Dr. Babu R. Dandamudi appeals from a judgment entered in the Circuit Court of the City of St. Louis following a jury trial and verdict for both actual and punitive damages against him, and his co-defendant, Professional Care Centers, a corporation doing business as Oak Park Professional Care Nursing Home, hereinafter Oak Park, and in favor of the plaintiff, Alma Hack-man on a medical malpractice claim. We affirm.

The action was brought by Carolyn Hackman, plaintiff’s daughter, in her legal capacity as plaintiff’s guardian and conservator. During the pendency of this appeal, plaintiff died. However, Carolyn Hack-man, now acting as the representative of plaintiff’s estate continues to defend this appeal.
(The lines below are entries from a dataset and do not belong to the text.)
(** Clearing the slots ends the life of what was in them. *)
Lemma cleared_dead user s k :
  skm_inv s -> k ∈ slot_arcs (entry s user) ->
  (forall h x, h ∈ held s -> x ∈ arcs h -> sk_addr x <> sk_addr k) -> dead (cleared user s) (sk_addr k).
Proof.
  intros [I1 I2 I3] Hk Hh. pose proof (entry_slot _ _ _ Hk) as [Ho Hu]. split; [by apply I1|].
  intros x [(v & e & Hv & Hx)|(h & Hin & Hx)]%elem_of_owned; [|by eapply Hh].
  simpl in Hv. apply not_eq_sym. apply lookup_insert_Some in Hv as [[<- <-]|[Hne Hv]].
  - apply elem_of_entry_arcs in Hx as [Hx|Hx%not_elem_of_nil]; [|done]. exact (I2 _ _ _ _ _ _ Hu Hu Hk Hx).
  - apply elem_of_entry_arcs in Hx as [Hx|Hx]; [exact (I2 _ _ _ _ _ _ Hu Hv Hk Hx)|exact (I3 _ _ _ _ _ _ Hne Hu Hv Hk Hx)].
Qed.

(** The middle part of [lock], whatever comes of it. *)
Lemma attempt_effect alias_of device draws user sids e0 g r g' :
  (match sids, screen_lock_bound e0, screen_lock_bound_private e0 with
   | _ :: _, Some aes, Some ecdh =>
     ignore_error (set_up_biometric_unlock km_uuid AID_KEYSTORE now gcm none fingerprint alias_of device draws user sids aes ecdh)
   | _, _, _ => mret tt
   end) g = (r, g') ->
  is_err r = false /\
  exists b, g_skm g' = g_skm g \/ g_skm g' = set_entry user (set_biometric b (entry (g_skm g) user)) (g_skm g).
Proof.
  assert (forall g r g', (mret tt : O unit) g = (r, g') -> is_err r = false /\ exists b : option BiometricUnlock,
    g_skm g' = g_skm g \/ g_skm g' = set_entry user (set_biometric b (entry (g_skm g) user)) (g_skm g)) as Hret.
  { intros g1 r1 g1' H. unfold mret, sr_ret in H. simplify_eq. split; [done|]. exists None. by left. }
  destruct sids as [|sid sids]; [apply Hret|]. destruct (screen_lock_bound e0) as [aes|]; [|apply Hret].
  destruct (screen_lock_bound_private e0) as [ecdh|]; [|apply Hret]. intros H. unfold ignore_error in H.
  destruct (set_up_biometric_unlock _ _ _ _ _ _ _ _ _ _ _ _ _ g) as [r1 g1] eqn:E. apply set_up_effect in E as [b Hb].
  destruct r1; simplify_eq; split; eauto.
Qed.

(** What [lock] leaves: the manager it found, up to the user's biometric
    record, with the slots cleared. *)
Lemma lock_effect alias_of device draws user sids g r g' :
  lock alias_of device draws user sids g = (r, g') ->
  exists e, per_boot e = per_boot (entry (g_skm g) user) /\ slot_arcs e = slot_arcs (entry (g_skm g) user) /\
    let s := set_entry user e (g_skm g) in
    (r = Ok tt /\ g_skm g' = cleared user s) \/ (r = Panic /\ g_skm g' = s).
Proof.
  unfold lock_screen_lock_bound_key. intros H. unfold mbind at 1, sr_bind at 1 in H.
  unfold on_skm at 1, modify at 1 in H. cbn [g_skm] in H. unfold mbind at 1, sr_bind at 1 in H.
  unfold on_skm at 1, gets at 1 in H. cbn [g_skm] in H. set (g1 := {| g_skm := _; g_world := _; g_tape := _; g_legacy := _ |}) in H.
  unfold mbind at 1, sr_bind at 1 in H.
  match type of H with (match ?m g1 with _ => _ end) = _ => destruct (m g1) as [r1 g2] eqn:E end. apply attempt_effect in E as [Hr [b Hb]].
  assert (exists e, per_boot e = per_boot (entry (g_skm g) user) /\ slot_arcs e = slot_arcs (entry (g_skm g) user) /\
    g_skm g2 = set_entry user e (g_skm g)) as (e & He1 & He2 & He).
  { destruct Hb as [->| ->]; [exists (entry (g_skm g) user); done|].
    exists (set_biometric b (entry (g_skm g) user)). split; [done|]. split; [done|].
    unfold set_entry, with_user_keys, entry. simpl. by rewrite lookup_insert_eq, insert_insert_eq. }
  exists e. split; [done|]. split; [done|]. simpl. rewrite <- He.
  destruct r1 as [[]| |]; [left|done|right]; unfold on_skm, modify in H; by simplify_eq.
Qed.

Lemma keeps_decrypt s0 P lk key_id e tok re :
  stable P -> keeps s0 P (decrypt_locked_key km_uuid gcm none lk key_id e tok re) (fun k s => made s0 re k s /\ P s).
Proof.
  intros HP. unfold decrypt_locked_key. eapply keeps_bind; [apply keeps_still; auto with keystore|]. intros [b m].
  eapply keeps_bind; [apply keeps_still; auto with keystore|]. intros key. by apply keeps_alloc.
Qed.

Lemma keeps_try s0 b key_id e tok :
  keeps s0 (fun _ => True) (try_biometric km_uuid gcm none b key_id e tok)
    (fun ks s => made s0 None ks.1 s /\ made s0 (Some ks.1) ks.2 s).
Proof.
  unfold try_biometric. eapply keeps_bind; [apply keeps_decrypt, stable_True|]. intros slb.
  eapply keeps_bind.
  - eapply keeps_conseq; [intros s [Hm _]; exact Hm|intros a s Hs; exact Hs|]. apply keeps_decrypt, stable_made.
  - intros slbp. eapply keeps_conseq; [intros s Hs; exact Hs|intros a s Hs; exact Hs|].
    intros g r g' Hg [H1 H2] E. unfold mret, sr_ret in E. by simplify_eq.
Qed.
The events that led to the action began in February 1983 when appellant, plaintiff’s personal physician, recommended that plaintiff be placed in a nursing home. At that time, plaintiff, who was a diabetic, was also suffering from incontinence and her behavior was often irrational. After visiting several homes and consulting with appellant, Carolyn Hackman chose Oak Park. However, between February and early June of 1983, when Carolyn left for a summer vacation in Colorado, she became increasingly concerned about the cleanliness of the home and the monitoring of her mother’s condition. Because of her concern, she wrote both the director of nursing at Oak Park and appellant on June 12, 1983 from Colorado. After receiving the letter addressed to him, appellant contacted Carolyn and reassured her that he would keep a close watch on plaintiff during the summer.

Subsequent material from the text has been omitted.